Top of Records for the exercise

(** The counters are not negative and count at most one operation per
    item of the chunks handed out. *)
Definition ops_inv (c : Config) (s : System) : Prop :=
  Forall (fun th => 0 <= reads_done th /\ 0 <= writes_done th) (threads s)
  /\ sum_threads (fun _ th => reads_done th + writes_done th) (threads s)
     <= items_per_chunk c * Z.of_nat (length (issued s)).

(** The key array after the bytes of [file] have been stored into an
    allocation of [size] bytes, one after the other from index 0. *)
Definition keys_after (size : Z) (file : list byte) : Keys :=
  mkKeys size (take (Z.to_nat size) file) (size <? Z.of_nat (length file)).

(** A statement keeps a property of the process. *)
Definition preserves {A : Type} (Inv : Process -> Prop) (m : M A) : Prop :=
  forall p, Inv p -> Inv (m p).1.

(** A statement returns, whatever the process. *)
Definition succeeds {A : Type} (m : M A) : Prop :=
  forall p, exists p' a, m p = (p', Done a).

(** The phases of a process were started with the thread counts [main]
    hands to them: 48 for a population, [num_threads] for a measurement;
    and a phase that ended had spawned as many threads. *)
Definition phase_threads_ok (num_threads : Z) (run : PhaseRun) : Prop :=
  phase_threads run
  = match phase_kind run with Populate => 48 | Measure => num_threads end
  /\ forall s, phase_result run = Done s ->
               length (threads s) = Z.to_nat (phase_threads run).

(** What a process shows of its phases: kind, thread count passed, and
    number of threads spawned. *)
Definition phase_summary (p : Process) : list (PhaseKind * Z * option nat) :=
  map (fun run =>
         (phase_kind run, phase_threads run,
          match phase_result run with
          | Done s => Some (length (threads s))
          | _ => None
          end))
      (phases p).

(** Files of 16 keys for [small], and an environment for its trials. *)
Definition small_file : list byte := replicate 128 "000"%byte.

Definition small_world (i j : nat) : TrialOracle :=
  mkTrialOracle small_oracle small_oracle.

(** A configuration with chunks of 16 keys, a refresh every 8 keys and a
    drain every 16, over 32 keys. *)
Definition sixteen : Config := mkConfig 32 32 128 64 128.

(** The calls of a thread other than the data operations. *)
Definition maintenance_calls (th : Thread) : list Logged :=
  filter (fun e : Logged => is_operation e.2 = false) (calls th).

(** ** Thread affinity

    [SetThreadAffinity] has three bodies, chosen by the preprocessor.  Each
    is given by what it computes from [core], a [size_t]: the CPU number
    handed to [CPU_SET], or the processor group and mask handed to
    [SetThreadGroupAffinity]. *)

Definition kCoreCount : Z := 36.

(** Without [_WIN32] and without [NUMA]: [switch(core % 2)]. *)
Definition SetThreadAffinity (core : Z) : Z :=
  if core mod 2 =? 0 then core
  else wrap64 (wrap64 (core - 1) + kCoreCount).

(** Without [_WIN32], with [NUMA]: [switch(core % 4)]. *)
Definition SetThreadAffinity_NUMA (core : Z) : Z :=
  if core mod 4 =? 0 then core / 2
  else if core mod 4 =? 1 then wrap64 (kCoreCount + wrap64 (core - 1) / 2)
  else if core mod 4 =? 2 then core / 2
  else wrap64 (kCoreCount + wrap64 (core - 1) / 2).

(** With [_WIN32]: the group is a [WORD] (16 bits), the mask the 64-bit
    value [0x1llu << (core - kCoreCount * group)]; a shift by 64 or more
    has no defined result and is given as 0 here. *)
Definition SetThreadAffinity_WIN32 (core : Z) : Z * Z :=
  let group := (core / kCoreCount) mod 2 ^ 16 in
  let shift := wrap64 (core - wrap64 (kCoreCount * group)) in
  (group, if shift <? 64 then 2 ^ shift else 0).

(** ** Coverage of a corpus *)

(** The data operations a thread has issued, in program order. *)
Definition operations (th : Thread) : list Call :=
  filter (fun cl => is_operation cl = true) (map snd (calls th)).

(** The data operations of all threads of a phase. *)
Definition all_operations (s : System) : list Call :=
  flat_map operations (threads s).

(** The byte offsets of the keys of a corpus of [count] keys. *)
Definition corpus_keys (count : Z) : list Z := items_from (Z.to_nat count) 0.

(** What the item at [idx] adds to [reads_done] and to [writes_done] in
    the measurement loop. *)
Definition item_reads (o : Oracle) (FN : Z -> Op) (idx : Z) : Z :=
  match FN (draw o idx) with
  | Read => 1
  | _ => 0
  end.

Definition item_writes (o : Oracle) (FN : Z -> Op) (idx : Z) : Z :=
  match FN (draw o idx) with
  | Insert | Upsert => 1
  | ReadModifyWrite => if wrap8 (rmw_status o idx) =? 0 then 1 else 0
  | _ => 0
  end.

Definition sum_items (f : Z -> Z) (l : list Z) : Z :=
  foldr (fun idx acc => f idx + acc) 0 l.

(** Every chunk handed out is in the list of one thread, once. *)
Definition claims_inv (s : System) : Prop :=
  flat_map claimed (threads s) ≡ₚ map snd (issued s).

(** The counters of a measurement thread follow its chunks. *)
Definition counters_inv (c : Config) (o : Oracle) (FN : Z -> Op)
    (th : Thread) : Prop :=
  reads_done th = sum_items (item_reads o FN) (items_of c (claimed th))
  /\ writes_done th = sum_items (item_writes o FN) (items_of c (claimed th)).

(** ** A whole run *)

(** The mixer [main] instantiates [run_benchmark] with for a workload. *)
Definition workload_mixer (w : Workload) : Z -> Op :=
  match w with
  | A_50_50 => ycsb_a_50_50
  | RMW_100 => ycsb_rmw_100
  | UPSERT_100 => ycsb_upsert_100
  | READ_100 => ycsb_read_100
  end.



(** ** The order of a thread's work *)

(** Every element of the list is at least [gap] below the later ones. *)
Fixpoint spaced (gap : Z) (l : list Z) : Prop :=
  match l with
  | [] => True
  | a :: rest => Forall (fun b => a + gap <= b) rest /\ spaced gap rest
  end.

(** The list is strictly increasing. *)
Definition ascending (l : list Z) : Prop :=
  forall (i j : nat) (a b : Z),
    (i < j)%nat -> l !! i = Some a -> l !! j = Some b -> a < b.

(** The chunks of every thread lie a chunk apart, in the order they were
    claimed, and below the next chunk to be handed out. *)
Definition order_inv (c : Config) (s : System) : Prop :=
  Forall (fun th =>
            spaced (kChunkSize c) (claimed th)
            /\ Forall (fun a => a + kChunkSize c
                                <= Z.of_nat (length (issued s)) * kChunkSize c)
                      (claimed th))
         (threads s).

(** * Properties *)

(** Linear arithmetic with divisions and remainders by constants. *)
Ltac div_lia := Z.to_euclidean_division_equations; lia.

(** ** The 50/50 mixer over the generator's range *)

Section Counting.
Variable FN : Z -> Op.
Variable o : Op.

Lemma count_draws_app (n m : nat) :
  count_draws FN o (n + m)
  = count_draws FN o n + count_draws (fun r => FN (Z.of_nat n + r)) o m.
Proof.
  induction m as [|m IH].
  - rewrite Nat.add_0_r. simpl. lia.
  - rewrite Nat.add_succ_r. simpl. rewrite IH.
    replace (Z.of_nat (n + m)) with (Z.of_nat n + Z.of_nat m) by lia. lia.
Qed.

Lemma count_draws_ext (G : Z -> Op) (n : nat) :
  (forall r, 0 <= r < Z.of_nat n -> FN r = G r) ->
  count_draws FN o n = count_draws G o n.
Proof.
  induction n as [|n IH]; intros Hext; simpl; [reflexivity|].
  rewrite IH by (intros; apply Hext; lia).
  rewrite (Hext (Z.of_nat n)) by lia. reflexivity.
Qed.
End Counting.

Lemma ycsb_a_50_50_periodic (r : Z) (k : nat) :
  ycsb_a_50_50 (Z.of_nat (100 * k) + r) = ycsb_a_50_50 r.
Proof.
  unfold ycsb_a_50_50.
  replace (Z.of_nat (100 * k) + r) with (r + Z.of_nat k * 100) by lia.
  rewrite Z_mod_plus_full. reflexivity.
Qed.

Lemma count_a_50_50_periods (o : Op) (q r : nat) :
  count_draws ycsb_a_50_50 o (100 * q + r)
  = Z.of_nat q * count_draws ycsb_a_50_50 o 100 + count_draws ycsb_a_50_50 o r.
Proof.
  rewrite count_draws_app.
  rewrite (count_draws_ext _ o ycsb_a_50_50 r)
    by (intros; apply ycsb_a_50_50_periodic).
  f_equal.
  induction q as [|q IH]; [reflexivity|].
  replace (100 * S q)%nat with (100 * q + 100)%nat by lia.
  rewrite count_draws_app.
  rewrite (count_draws_ext _ o ycsb_a_50_50 100%nat)
    by (intros; apply ycsb_a_50_50_periodic).
  rewrite IH. lia.
Qed.

Lemma mt19937_range_periods : mt19937_range = (100 * Z.to_nat 42949672 + 96)%nat.
Proof. unfold mt19937_range. lia. Qed.

(** C8 (as the code has it): a draw is a read exactly when its residue
    modulo 100 is below 50, and of the [2^32] values the generator can
    return 2147483650 are mapped to a read and 2147483646 to a write. *)
Theorem a_50_50_split :
  (forall r, ycsb_a_50_50 r = Read <-> r mod 100 < 50)
  /\ (forall r, ycsb_a_50_50 r = Upsert <-> 50 <= r mod 100)
  /\ count_draws ycsb_a_50_50 Read mt19937_range = 2147483650
  /\ count_draws ycsb_a_50_50 Upsert mt19937_range = 2147483646.
Proof.
  split; [|split; [|split]].
  - intros r. unfold ycsb_a_50_50. destruct (Z.ltb_spec (r mod 100) 50).
    + split; [lia | reflexivity].
    + split; [discriminate | lia].
  - intros r. unfold ycsb_a_50_50. destruct (Z.ltb_spec (r mod 100) 50).
    + split; [discriminate | lia].
    + split; [lia | reflexivity].
  - rewrite mt19937_range_periods, count_a_50_50_periods.
    change (count_draws ycsb_a_50_50 Read 100) with 50.
    change (count_draws ycsb_a_50_50 Read 96) with 50. lia.
  - rewrite mt19937_range_periods, count_a_50_50_periods.
    change (count_draws ycsb_a_50_50 Upsert 100) with 50.
    change (count_draws ycsb_a_50_50 Upsert 96) with 46. lia.
Qed.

Bottom of Records for the exercise

Description of the task
Transcribe the records above from the line holding "a + kChunkSize c" down to the line holding "- rewrite Nat.add_0_r. simpl. lia.", inclusive, without adding anything.

Result of the exercise
            /\ Forall (fun a => a + kChunkSize c
                                <= Z.of_nat (length (issued s)) * kChunkSize c)
                      (claimed th))
         (threads s).

(** * Properties *)

(** Linear arithmetic with divisions and remainders by constants. *)
Ltac div_lia := Z.to_euclidean_division_equations; lia.

(** ** The 50/50 mixer over the generator's range *)

Section Counting.
Variable FN : Z -> Op.
Variable o : Op.

Lemma count_draws_app (n m : nat) :
  count_draws FN o (n + m)
  = count_draws FN o n + count_draws (fun r => FN (Z.of_nat n + r)) o m.
Proof.
  induction m as [|m IH].
  - rewrite Nat.add_0_r. simpl. lia.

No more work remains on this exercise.